– Belle descente ! apprécia Adalbert. Mais un pur malt vingt ans d’âge mérite un autre traitement !
– Je vous promets de déguster le second ! fit l’homme avec un pâle sourire. Je vous jure que j’en avais besoin.
– Si je vous comprends, vous n’étiez pas au courant de ce qui allait se passer ?
– En aucune façon. Je ne savais même pas que les Solmanski devaient venir à la fête. Alors, le meurtre ! …
– Je vous ai connu moins sensible quand nous nous sommes rencontrés au Vésinet, remarqua Aldo.
– Je ne crois pas avoir tué qui que ce soit, cette nuit-là ? Sachez-le, je ne tue que pour me défendre et j’ai horreur de l’assassinat gratuit.

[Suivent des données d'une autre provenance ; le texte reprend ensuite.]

(* ===== verification/Exec.v ===== *)
(** Exec: kernel/exec.c, which replaces the memory of a process by a program
    read from a file, and sys_exec of kernel/sysfile.c.  The file is reached
    through the interface [ExecFiles] to vfs.c; [argv] is the array of the
    kernel pages that hold the argument strings. *)

From S2P Require Import Prelude CString Kalloc Locks Arch Vm Hal Proc Sysarg.

Definition MAXARG : nat := 32.
Definition MAXPATH : Z := 128.
Definition USERSTACK : Z := 1.
Definition ELF_MAGIC : Z := 0x464C457F.
Definition ELF_PROG_LOAD : Z := 1.

Record elfhdr : Type := Elfhdr { e_magic : Z; e_entry : Z; e_phoff : Z; e_phnum : Z }.
Record proghdr : Type := Proghdr {
  ph_type : Z; ph_flags : Z; ph_off : Z; ph_vaddr : Z; ph_filesz : Z; ph_memsz : Z
}.
Definition sizeof_elfhdr : Z := 64.
Definition sizeof_proghdr : Z := 56.
(** The fields that kexec uses, at their offsets. *)
Definition elf_of (b : list Z) : elfhdr := Elfhdr (rd 4 b 0) (rd 8 b 24) (rd 8 b 32) (rd 2 b 56).
Definition ph_of (b : list Z) : proghdr :=
  Proghdr (rd 4 b 0) (rd 4 b 4) (rd 8 b 8) (rd 8 b 16) (rd 8 b 32) (rd 8 b 40).

(** What kexec calls of vfs.c: the vnode of a path; the result of a read
    into kernel memory, with the bytes it stored there. *)
Class ExecFiles (X : Type) : Type := {
  vfs_namei : list Z -> M X (option nat);
  vfs_read_kernel : nat -> Z -> Z -> M X (Z * list Z)
}.

Definition flags2perm `{Arch} (flags : Z) : Z :=
  let perm := if bits flags 1 then PTE_X else 0 in
  if bits flags 2 then Z.lor perm PTE_W else perm.

Section Exec.
  Context {X : Type} `{OpenFiles X} `{ExecFiles X} `{Hal}.
  Context (kend PHYSTOP trampoline : Z) (me : nat).
  Local Abbreviation MP := (M (pst X)).

(** Bytes stored at a physical address. *)
Definition store_at (pa : Z) (l : list Z) : M kmem unit :=
  modify (fun s => set_mem (put_bytes (km_mem s) pa l) s).

Definition loadseg_body (pagetable va : Z) (vp : nat) (offset sz : Z) (i : Z) : MP (Z + Z) :=
  if negb (i <? sz) then ret (inr 0)
  else
    pa <- onkm (walkaddr pagetable (u64 (va + i))) ;;
    if pa =? 0 then panic "loadseg: address should exist"
    else
      let n := if u32 (sz - i) <? PGSIZE then u32 (sz - i) else PGSIZE in
      '(r, b) <- onx (vfs_read_kernel vp n (u32 (offset + i))) ;;
      onkm (store_at pa b) ;;;
      if negb (u32 r =? n) then ret (inr (-1)) else ret (inl (u32 (i + PGSIZE))).

Definition loadseg (pagetable va : Z) (vp : nat) (offset sz : Z) : MP Z :=
  loop (Z.to_nat (sz / PGSIZE) + 2) (loadseg_body pagetable va vp offset sz) 0.

(** One turn of the loop over the program headers: whether to go on, and sz. *)
Definition load_segment (pagetable : Z) (vp : nat) (sz off : Z) : MP (bool * Z) :=
  '(r, b) <- onx (vfs_read_kernel vp sizeof_proghdr (u32 off)) ;;
  if negb (r =? sizeof_proghdr) then ret (false, sz)
  else
    let ph := ph_of b in
    if negb (ph_type ph =? ELF_PROG_LOAD) then ret (true, sz)
    else if ph_memsz ph <? ph_filesz ph then ret (false, sz)
    else if u64 (ph_vaddr ph + ph_memsz ph) <? ph_vaddr ph then ret (false, sz)
    else if negb (ph_vaddr ph mod PGSIZE =? 0) then ret (false, sz)
    else
      let sz := if ph_vaddr ph >? sz then ph_vaddr ph else sz in
      sz1 <- onkm (uvmalloc kend PHYSTOP pagetable sz (u64 (ph_vaddr ph + ph_memsz ph)) (flags2perm (ph_flags ph))) ;;
      if sz1 =? 0 then ret (false, sz)
      else
        r <- loadseg pagetable (ph_vaddr ph) vp (u32 (ph_off ph)) (u32 (ph_filesz ph)) ;;
        if r <? 0 then ret (false, sz1) else ret (true, sz1).

(** The loop, with [n] headers left; off is an int. *)
Fixpoint load_segments (n : nat) (pagetable : Z) (vp : nat) (sz off : Z) : MP (bool * Z) :=
  match n with
  | O => ret (true, sz)
  | S n' =>
      '(ok, sz) <- load_segment pagetable vp sz off ;;
      if (ok : bool) then load_segments n' pagetable vp sz (s32 (off + sizeof_proghdr))
      else ret (false, sz)
  end.

(** The guard page and the stack above the program. *)
Definition make_stack (pagetable sz : Z) : M kmem (bool * Z) :=
  let sz := pgroundup64 sz in
  sz1 <- uvmalloc kend PHYSTOP pagetable sz (u64 (sz + (USERSTACK + 1) * PGSIZE)) PTE_W ;;
  if sz1 =? 0 then ret (false, sz)
  else uvmclear pagetable (u64 (sz1 - (USERSTACK + 1) * PGSIZE)) ;;; ret (true, sz1).

(** The string at a kernel address, with its NUL. *)
Definition string_at (a : Z) : M kmem (list Z) :=
  '(l, got) <- gets (fun s => scan_nul (km_mem s) a (Z.to_nat PGSIZE)) ;;
  if (got : bool) then ret l else fail FFuel.

(** The next stack pointer for [n] bytes. *)
Definition sp_below (sp n : Z) : Z :=
  let sp := u64 (sp - n) in u64 (sp - sp mod 16).

(** The loop over argv from index [length ustack] on; [None] is bad. *)
Fixpoint push_args (up : uproc) (pagetable stackbase : Z) (argv : list Z) (sp : Z) (ustack : list Z) :
  M kmem (option (Z * list Z)) :=
  match argv with
  | [] => fail FBounds
  | a :: argv' =>
      if a =? 0 then ret (Some (sp, ustack))
      else if (MAXARG <=? length ustack)%nat then ret None
      else
        str <- string_at a ;;
        let sp := sp_below sp (zlen str) in
        if sp <? stackbase then ret None
        else
          ok <- copyout kend PHYSTOP up pagetable sp str ;;
          if negb ok then ret None
          else push_args up pagetable stackbase argv' sp (ustack ++ [sp])
  end.

(** The array of argument pointers; the result is the final sp and argc. *)
Definition push_ustack (up : uproc) (pagetable stackbase sp : Z) (ustack : list Z) : M kmem (option (Z * Z)) :=
  if (MAXARG <=? length ustack)%nat then fail FBounds
  else
    let argc := zlen ustack in
    let sp := sp_below sp ((argc + 1) * 8) in
    if sp <? stackbase then ret None
    else
      ok <- copyout kend PHYSTOP up pagetable sp (concat (le_enc 8 <$> (ustack ++ [0]))) ;;
      if negb ok then ret None else ret (Some (sp, argc)).

Definition push_all (up : uproc) (pagetable sz : Z) (argv : list Z) : M kmem (option (Z * Z)) :=
  let stackbase := u64 (sz - USERSTACK * PGSIZE) in
  r <- push_args up pagetable stackbase argv sz [] ;;
  match r with
  | None => ret None
  | Some (sp, ustack) => push_ustack up pagetable stackbase sp ustack
  end.

(** The part of a path behind its last '/'. *)
Fixpoint last_elem (last s : list Z) : list Z :=
  match s with
  | [] => last
  | c :: s' => last_elem (if c =? 47 then s' else last) s'
  end.

(** The label bad. *)
Definition exec_bad (pagetable sz : Z) (vp : option nat) : MP Z :=
  when (negb (pagetable =? 0)) (onkm (proc_freepagetable kend PHYSTOP pagetable sz)) ;;;
  match vp with Some v => onx (vput v) | None => ret tt end ;;;
  ret (-1).

(** The end of kexec: the process gets the new image. *)
Definition exec_commit (i : nat) (path : list Z) (pagetable sz entry sp argc oldsz : Z) : MP Z :=
  p <- getp i ;;
  onkm (st64 (p_trapframe p + TF_A1) sp) ;;;
  updp i (fun p => set_name (safestrcpy (p_name p) (last_elem (cstr path) (cstr path) ++ [0]) 16) p) ;;;
  p <- getp i ;;
  let oldpagetable := p_pagetable p in
  updp i (fun p => set_mm sz pagetable (p_trapframe p) p) ;;;
  onkm (st64 (p_trapframe p + TF_EPC) entry) ;;;
  onkm (st64 (p_trapframe p + TF_SP) sp) ;;;
  onkm (proc_freepagetable kend PHYSTOP oldpagetable oldsz) ;;;
  ret (s32 argc).

(** kexec from the new page table on. *)
Definition exec_image (i : nat) (path argv : list Z) (vp : nat) (elf : elfhdr) (pagetable : Z) : MP Z :=
  '(ok, sz) <- load_segments (Z.to_nat (e_phnum elf)) pagetable vp 0 (s32 (e_phoff elf)) ;;
  if negb ok then exec_bad pagetable sz (Some vp)
  else
    onx (vput vp) ;;;
    p <- getp i ;;
    let oldsz := p_sz p in
    '(ok, sz) <- onkm (make_stack pagetable sz) ;;
    if negb ok then exec_bad pagetable sz None
    else
      r <- onkm (push_all (uproc_of p) pagetable sz argv) ;;
      match r with
      | None => exec_bad pagetable sz None
      | Some (sp, argc) => exec_commit i path pagetable sz (e_entry elf) sp argc oldsz
      end.

Definition kexec (path argv : list Z) : MP Z :=
  i <- curproc me ;;
  o <- onx (vfs_namei path) ;;
  match o with
  | None => ret (-1)
  | Some vp =>
      '(r, b) <- onx (vfs_read_kernel vp sizeof_elfhdr 0) ;;
      if negb (r =? sizeof_elfhdr) then exec_bad 0 0 (Some vp)
      else
        let elf := elf_of b in
        if negb (e_magic elf =? ELF_MAGIC) then exec_bad 0 0 (Some vp)
        else
          p <- getp i ;;
          pagetable <- onkm (proc_pagetable kend PHYSTOP trampoline (p_trapframe p)) ;;
          if pagetable =? 0 then exec_bad 0 0 (Some vp)
          else exec_image i path argv vp elf pagetable
  end.

(** *** sys_exec *)

(** The loops that free the argument pages. *)
Definition free_args (argv : list Z) : MP unit :=
  for_each argv (fun a => onkm (kfree kend PHYSTOP a)).

(** The loop that fetches the arguments; [argv] holds the pages so far.  The
    result is the pages to free, and whether the end of the array was found. *)
Fixpoint fetch_args (n : nat) (uargv i : Z) (argv : list Z) : MP (bool * list Z) :=
  match n with
  | O => ret (false, argv)
  | S n' =>
      o <- fetchaddr kend PHYSTOP me (u64 (uargv + 8 * i)) ;;
      match o with
      | None => ret (false, argv)
      | Some uarg =>
          if uarg =? 0 then ret (true, argv)
          else
            a <- onkm kalloc ;;
            if a =? 0 then ret (false, argv)
            else
              '(r, b) <- fetchstr me uarg PGSIZE ;;
              onkm (store_at a b) ;;;
              if r <? 0 then ret (false, argv ++ [a])
              else fetch_args n' uargv (i + 1) (argv ++ [a])
      end
  end.

Definition sys_exec : MP Z :=
  uargv <- argaddr me 1 ;;
  '(r, path) <- argstr me 0 MAXPATH ;;
  if r <? 0 then ret (-1)
  else
    '(ok, argv) <- fetch_args MAXARG uargv 0 [] ;;
    if negb ok then free_args argv ;;; ret (-1)
    else
      v <- kexec path (argv ++ replicate (MAXARG - length argv) 0) ;;
      free_args argv ;;;
      ret v.

End Exec.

– Gratuit ? ricana Adalbert. Comme vous y allez. Un collier qui vaut peut-être deux ou trois millions… Car, bien sûr, ce sont vos amis qui l’ont subtilisé ?
– Trêve de mondanités ! coupa Aldo. Vous m’avez dit que vous saviez où ils sont ? Alors, vous buvez encore un verre et vous nous emmenez !
– Hé là ! Un instant ! À propos de collier, vous m’en aviez promis un. J’aimerais le voir !
– Il est dans le coffre de l’hôtel. A notre retour je vous le remettrai. Je vous le répète : vous avez ma parole !
Ulrich ne considéra qu’un instant le regard d’acier froid du prince-antiquaire :
– C’est OK ! Au retour. En attendant, si j’ai un conseil à vous donner, c’est de prendre des flingues…
– Soyez tranquille ! Nous savons à qui nous avons affaire ! dit Adalbert en sortant un imposant revolver de sa poche de pantalon.
À leur retour à l’hôtel, lui et Aldo avaient, en effet, troqué leurs habits de soirée pour des vêtements plus adaptés à une expédition nocturne.
– On y va ?
Entassés dans l’Amilcar de l’archéologue, les trois hommes se dirigèrent vers la rive méridionale du lac.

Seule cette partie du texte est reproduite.